We are also finding mispriced opportunities in the real estate sector, which is an obvious beneficiary of favourable demographics, rising income levels and demand for office space from the BPOs. Select real estate stocks are not only trading at attractive P/E ratios compared to history (see Fig. 3), but also at a deep discount to their revalued net asset values (RNAV).

Not without its challenges

As policymakers embark on easing measures to mitigate downside growth risks, the current account will likely remain in deficit in 2020 (see Fig. 1). Nevertheless, we take comfort that the deficit remains less than 3%. The market seems to have adjusted to the new normal of a current account deficit; therefore, the rapid depreciation of the Philippine Peso – as seen over the last few years – may not be repeated.

Other factors to monitor are the government’s clampdown on Philippine Offshore Gaming Operators (POGOs) and its dispute with two of the country’s largest water providers in Manila.

In August 2019, the government suspended the issuance of new POGO licenses. Since 2016, 60 POGOs have been set up to provide online gambling services to foreigners. The industry currently employs 470,000 workers, representing roughly 3.3% of the Philippines’ GDP10. The current suspension appears to be temporary and will end in December 2019. Nevertheless, the social costs and economic benefits of the online casino industry are likely to continue to be debated.

In December 2019, the country’s water regulator repealed an extension of the water concession deals with two of its largest water utilities11.The Duterte administration has attributed the country’s water shortages to water providers which “inefficiently delivered water to households”. If this is the case, and one sees the revocation as a move to address the problem, the long-term development is important to watch.

Don’t overlook

All in all, as the Duterte administration enters the second half of its six-year term, key economic reforms should have a better chance of obtaining approval from both houses of the legislature. If executed consistently, the structural reforms will enable the building of fiscal space to fund infrastructure spending, enhance external competitiveness, and reduce micro economic inefficiencies. That said, the policymakers must also consider the practical and legal consequences before making any decisions on what measures to undertake next.

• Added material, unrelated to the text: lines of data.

(* ===== verification/Evictions.v ===== *)
(** * Evictions: pods of a node and the budgets that protect them
    (pkg/utils/pdb/pdb.go, pkg/utils/node/node.go)

    Reads of the API server are the fields of [NodeApi]. *)

From S2P Require Import Prelude Labels Requirement Objects Requirements Taints Volumes PodState TopologyGroup.

(** [policyv1.PodDisruptionBudget]. *)
Record PodDisruptionBudget := mkPDB {
  pdb_key : NamespacedName;
  pdb_Selector : option LabelSelector;
  pdb_MaxUnavailable : option IntOrString;
  pdb_MinAvailable : option IntOrString;
  pdb_UnhealthyPodEvictionPolicy : option string;
  pdb_DisruptionsAllowed : Z;
}.

Record NodeApi := mkNodeApi {
  (** the pods whose spec.nodeName is the given name *)
  list_pods_on : string → result api_error (list Pod);
  list_pdbs : result api_error (list PodDisruptionBudget);
  (** the NodeClaims whose status.providerID is the given one *)
  list_claims_by_provider_id : string → result api_error (list v1NodeClaim);
}.

Inductive evictionBlocker := zeroDisruptions | fullyBlockingPDBs.

Record pdbItem := mkPdbItem {
  pi_key : NamespacedName;
  pi_selector : Selector;
  pi_disruptionsAllowed : Z;
  pi_isFullyBlocking : bool;
  pi_canAlwaysEvictUnhealthyPods : bool;
}.

Section evictions.
  Context `{SA : SelectorApi} `{TA : TaintApi} (ParseDuration : string → option Z).

(** [None] is the error of an invalid selector. *)
Definition newPdb (pdb : PodDisruptionBudget) : option pdbItem :=
  selector ← LabelSelectorAsSelector (pdb_Selector pdb);
  Some (mkPdbItem (pdb_key pdb) selector (pdb_DisruptionsAllowed pdb)
    (bool_decide (pdb_MaxUnavailable pdb = Some (IntVal 0)) || bool_decide (pdb_MaxUnavailable pdb = Some (StrVal "0%")) ||
     bool_decide (pdb_MinAvailable pdb = Some (StrVal "100%")))
    (bool_decide (pdb_UnhealthyPodEvictionPolicy pdb = Some "AlwaysAllow"))).

Inductive limits_error := ListFailed (e : api_error) | InvalidSelector.

Definition NewLimits (api : NodeApi) : result limits_error (list pdbItem) :=
  match list_pdbs api with
  | Err e => Err (ListFailed e)
  | Ok pdbs => match mapM newPdb pdbs with Some items => Ok items | None => Err InvalidSelector end
  end.

Definition unready (pod : Pod) : bool :=
  existsb (λ c, bool_decide (cond_Type c = "Ready") && bool_decide (cond_Status c = ConditionFalse))
    (Conditions (pod_Status pod)).

(** The keys of the budgets that block the eviction, if any. *)
Fixpoint first_blocker (pod : Pod) (blocker : evictionBlocker) (matchingPDBs : list pdbItem)
    : list NamespacedName * bool :=
  match matchingPDBs with
  | [] => ([], true)
  | pdb :: rest =>
      if pi_canAlwaysEvictUnhealthyPods pdb && unready pod then ([], true)
      else if match blocker with
              | zeroDisruptions => (pi_disruptionsAllowed pdb =? 0)%Z
              | fullyBlockingPDBs => pi_isFullyBlocking pdb
              end then ([pi_key pdb], false)
      else first_blocker pod blocker rest
  end.

Definition pdb_matches (pod : Pod) (pdb : pdbItem) : bool :=
  bool_decide ((pi_key pdb).1 = pod_Namespace pod) && pi_selector pdb (pod_Labels pod).

Definition isEvictable (l : list pdbItem) (pod : Pod) (now : Z) (blocker : evictionBlocker) : list NamespacedName * bool :=
  if negb (IsEvictable ParseDuration pod now) then ([], true)
  else
    let matchingPDBs := filter (λ pdb, pdb_matches pod pdb = true) l in
    if (1 <? length matchingPDBs)%nat then (pi_key <$> matchingPDBs, false)
    else first_blocker pod blocker matchingPDBs.

Fixpoint CanEvictPods (l : list pdbItem) (pods : list Pod) (now : Z) : list NamespacedName * bool :=
  match pods with
  | [] => ([], true)
  | pod :: rest =>
      let '(pdbs, evictable) := isEvictable l pod now zeroDisruptions in
      if evictable : bool then CanEvictPods l rest now else (pdbs, false)
  end.

Definition isFullyBlocked (l : list pdbItem) (pod : Pod) (now : Z) : list NamespacedName * bool :=
  let '(pdbs, evictable) := isEvictable l pod now fullyBlockingPDBs in
  if evictable : bool then ([], false) else (pdbs, true).

Definition IsCurrentlyReschedulable (l : list pdbItem) (pod : Pod) (now : Z) : bool :=
  let '(_, blocked) := isFullyBlocked l pod now in
  IsReschedulable pod && IsDisruptable ParseDuration pod now && negb blocked.

(** ** The pods of nodes *)

Fixpoint GetPods (api : NodeApi) (nodeNames : list string) : result api_error (list Pod) :=
  match nodeNames with
  | [] => Ok []
  | nodeName :: rest =>
      if bool_decide (nodeName = EmptyString) then GetPods api rest
      else pods ← list_pods_on api nodeName; others ← GetPods api rest; Ok (pods ++ others)
  end.

Definition ReschedulablePods (api : NodeApi) (nodeNames : list string) : result api_error (list Pod) :=
  pods ← GetPods api nodeNames; Ok (filter (λ p, IsReschedulable p = true) pods).

Definition GetCurrentlyReschedulablePods (api : NodeApi) (now : Z) (nodes : list Node) : result limits_error (list Pod) :=
  match GetPods api (node_Name <$> nodes) with
  | Err e => Err (ListFailed e)
  | Ok pods => pdbs ← NewLimits api; Ok (filter (λ p, IsCurrentlyReschedulable pdbs p now = true) pods)
  end.

Definition GetProvisionablePods (api : NodeApi) : result api_error (list Pod) :=
  pods ← list_pods_on api EmptyString; Ok (filter (λ p, IsProvisionable p = true) pods).

(** ** The NodeClaim of a node *)

Definition GetNodeClaims (api : NodeApi) (node : Node) : result api_error (list v1NodeClaim) :=
  if bool_decide (node_ProviderID node = EmptyString) then Ok []
  else list_claims_by_provider_id api (node_ProviderID node).

Inductive claim_error := ClaimListFailed (e : api_error) | DuplicateNodeClaim (providerID : string) | NodeClaimNotFound (providerID : string).

Definition NodeClaimForNode (api : NodeApi) (node : Node) : result claim_error v1NodeClaim :=
  match GetNodeClaims api node with
  | Err e => Err (ClaimListFailed e)
  | Ok [nodeClaim] => Ok nodeClaim
  | Ok [] => Err (NodeClaimNotFound (node_ProviderID node))
  | Ok _ => Err (DuplicateNodeClaim (node_ProviderID node))
  end.

(** [GetCondition]: Go returns the zero condition when there is none. *)
Definition GetCondition (n : Node) (type : string) : Condition :=
  default (mkCondition EmptyString EmptyString EmptyString EmptyString zero_time) (get_condition type (node_Conditions n)).

(** ** Properties *)

(** What protects a pod: two budgets, or one that allows no disruption unless it
    lets an unready pod go. *)
Definition blocked_by_budget (l : list pdbItem) (pod : Pod) (blocks : pdbItem → bool) : Prop :=
  match filter (λ pdb, pdb_matches pod pdb = true) l with
  | [] => False
  | [pdb] => blocks pdb = true ∧ (pi_canAlwaysEvictUnhealthyPods pdb && unready pod) = false
  | _ => True
  end.

Definition blocks_with (blocker : evictionBlocker) (pdb : pdbItem) : bool :=
  match blocker with zeroDisruptions => (pi_disruptionsAllowed pdb =? 0)%Z | fullyBlockingPDBs => pi_isFullyBlocking pdb end.

Lemma isEvictable_spec l pod now blocker :
  (isEvictable l pod now blocker).2 = false ↔
  IsEvictable ParseDuration pod now = true ∧ blocked_by_budget l pod (blocks_with blocker).
Proof.
  unfold isEvictable, blocked_by_budget, blocks_with. destruct (IsEvictable ParseDuration pod now); simpl; [|naive_solver].
  destruct (filter _ l) as [|pdb [|pdb' rest]]; simpl; [naive_solver| |naive_solver].
  destruct (pi_canAlwaysEvictUnhealthyPods pdb && unready pod); simpl; [naive_solver|].
  destruct blocker; [destruct (_ =? _)%Z|destruct (pi_isFullyBlocking pdb)]; simpl; naive_solver.
Qed.

(** The pods of a node can be evicted exactly when no pod that would be evicted is
    protected: by two budgets, or by one that allows no disruption (unless it lets
    unready pods go and the pod is unready). *)
Theorem CanEvictPods_spec l pods now :
  (CanEvictPods l pods now).2 = true ↔
  ∀ pod, pod ∈ pods → IsEvictable ParseDuration pod now = true → ¬ blocked_by_budget l pod (blocks_with zeroDisruptions).
Proof.
  induction pods as [|pod pods IH]; simpl.
  { split; [|done]. intros _ pod ?%not_elem_of_nil. done. }
  pose proof (isEvictable_spec l pod now zeroDisruptions) as Hp. destruct (isEvictable l pod now zeroDisruptions) as [keys ev].
  simpl in Hp. destruct ev.
  - rewrite IH. split.
    + intros H p [->|Hin]%elem_of_cons He Hb; [|by eapply H]. by destruct Hp as [_ Hp]; specialize (Hp (conj He Hb)).
    + intros H p Hin. apply H. by right.
  - split; [done|]. intros H. destruct Hp as [Hp _]. destruct (Hp eq_refl) as [He Hb]. exfalso. apply (H pod); [by left|done..].
Qed.

(** A pod that is to be rescheduled now is one that may be disrupted and, when it
    would be evicted, is not behind a budget that blocks every eviction. *)
Theorem IsCurrentlyReschedulable_spec l pod now :
  IsCurrentlyReschedulable l pod now = true ↔
  IsReschedulable pod = true ∧ IsDisruptable ParseDuration pod now = true ∧
  ¬ (IsEvictable ParseDuration pod now = true ∧ blocked_by_budget l pod (blocks_with fullyBlockingPDBs)).
Proof.
  unfold IsCurrentlyReschedulable, isFullyBlocked. rewrite <-isEvictable_spec.
  destruct (isEvictable l pod now fullyBlockingPDBs) as [keys []]; simpl;
    destruct (IsReschedulable pod), (IsDisruptable ParseDuration pod now); simpl; naive_solver.
Qed.
End evictions.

The Philippines macro is finding its feet again with cooling inflation, favourable monetary conditions, a manageable current account deficit and the expected recovery in earnings growth. Perhaps the equity market too will find its legs, especially with the aggregate valuations falling into the ‘fair to attractive’ zone compared to history.

We continue to believe in the Philippines structural story; patient and disciplined investors will continue to get rewarded over longer time frame.